Stored items:
------------------------------------------------------------

(** X25: a MAP line whose argument reads as a multiple of 26, the
    argument without any digit among them since it reads as 0, is not
    rejected: the parser gives the MAP frame and writes nothing, and the
    turn of the loop leaves the list and the rotor exactly as they were. *)
Theorem X25_map_sin_efecto :
  forall linea e1 ty e2 cs arg fin v st,
    copiar_a_buffer linea = e1 ++ ty :: e2 ++ ","%char :: cs ++ arg ++ fin ->
    espacios e1 -> espacios e2 -> ty = "M"%char \/ ty = "m"%char ->
    comas cs -> sin_coma arg -> ~ espacios arg ->
    fin = [] \/ (exists resto, fin = ","%char :: resto) ->
    prefijo_numerico (trim arg) v -> - 2 ^ 31 <= v < 2 ^ 31 -> v mod 26 = 0 ->
    estado_alcanzable st ->
    parseLinea linea = Some (Some (TramaMap v), []) /\
    exists o, paso linea st = Some (st, o).
Proof.
  intros linea e1 ty e2 cs arg fin v st Hbuf He1 He2 Hty Hcs Harg Hne Hfin
         Hpre Hv Hmod Hst.
  assert (parseLinea linea = Some (Some (TramaMap v), [])) as Hparse.
  { assert (palabra [ty]) as Hpal
      by (destruct Hty as [-> | ->]; apply palabra_uno; (reflexivity || discriminate)).
    rewrite (parse_cabecera_coma linea e1 [ty] e2 (cs ++ arg ++ fin)) by assumption.
    rewrite por_tipo_M by assumption.
    destruct (argumento_de_resto cs arg fin Hcs Harg Hne Hfin) as (arg1 & Hs & Ht).
    rewrite (trama_map_argumento _ arg1 Hs), Ht, (atoi_prefijo _ v Hpre Hv).
    reflexivity. }
  split; [exact Hparse|].
  destruct (estado_alcanzable_forma st Hst) as (h & cs0 & Hh & ->).
  destruct (procesar_map v (lista_de cs0) h Hh) as [o1 Ho1].
  rewrite Hmod in Ho1. change (Z.to_nat 0) with 0%nat in Ho1.
  rewrite Nat.add_0_r, Nat.mod_small in Ho1 by assumption.
  exact (paso_aceptada linea _ [] _ _ o1 Hparse Ho1).
Qed.

Lemma X25_map_sin_efecto_witness :
  parseLinea (T "M,abc") = Some (Some (TramaMap 0), []) /\
  exists o, paso (T "M,abc") estado_inicial = Some (estado_inicial, o).
Proof.
  apply (X25_map_sin_efecto (T "M,abc") [] "M"%char [] [] (T "abc") [] 0 estado_inicial).
  - reflexivity.
  - constructor.
  - constructor.
  - left. reflexivity.
  - constructor.
  - repeat constructor; discriminate.
  - intros H. apply Forall_inv in H. discriminate H.
  - left. reflexivity.
  - apply pn_nada; (reflexivity || discriminate).
  - lia.
  - reflexivity.
  - exact (ea_inicial _ new_rotor_inicial).
Defined.

(** ** Lines by their shape, in general *)

Lemma nucleo_no_vacio tok : nucleo tok -> tok <> [].
Proof. intros (_ & H & _) ->. discriminate H. Qed.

------------------------------------------------------------

Problem description | Beginning with the opening line above, retype the records exactly through the line with "destruct (procesar_map v", both ends included.

Exercise output |
(** X25: a MAP line whose argument reads as a multiple of 26, the
    argument without any digit among them since it reads as 0, is not
    rejected: the parser gives the MAP frame and writes nothing, and the
    turn of the loop leaves the list and the rotor exactly as they were. *)
Theorem X25_map_sin_efecto :
  forall linea e1 ty e2 cs arg fin v st,
    copiar_a_buffer linea = e1 ++ ty :: e2 ++ ","%char :: cs ++ arg ++ fin ->
    espacios e1 -> espacios e2 -> ty = "M"%char \/ ty = "m"%char ->
    comas cs -> sin_coma arg -> ~ espacios arg ->
    fin = [] \/ (exists resto, fin = ","%char :: resto) ->
    prefijo_numerico (trim arg) v -> - 2 ^ 31 <= v < 2 ^ 31 -> v mod 26 = 0 ->
    estado_alcanzable st ->
    parseLinea linea = Some (Some (TramaMap v), []) /\
    exists o, paso linea st = Some (st, o).
Proof.
  intros linea e1 ty e2 cs arg fin v st Hbuf He1 He2 Hty Hcs Harg Hne Hfin
         Hpre Hv Hmod Hst.
  assert (parseLinea linea = Some (Some (TramaMap v), [])) as Hparse.
  { assert (palabra [ty]) as Hpal
      by (destruct Hty as [-> | ->]; apply palabra_uno; (reflexivity || discriminate)).
    rewrite (parse_cabecera_coma linea e1 [ty] e2 (cs ++ arg ++ fin)) by assumption.
    rewrite por_tipo_M by assumption.
    destruct (argumento_de_resto cs arg fin Hcs Harg Hne Hfin) as (arg1 & Hs & Ht).
    rewrite (trama_map_argumento _ arg1 Hs), Ht, (atoi_prefijo _ v Hpre Hv).
    reflexivity. }
  split; [exact Hparse|].
  destruct (estado_alcanzable_forma st Hst) as (h & cs0 & Hh & ->).
  destruct (procesar_map v (lista_de cs0) h Hh) as [o1 Ho1].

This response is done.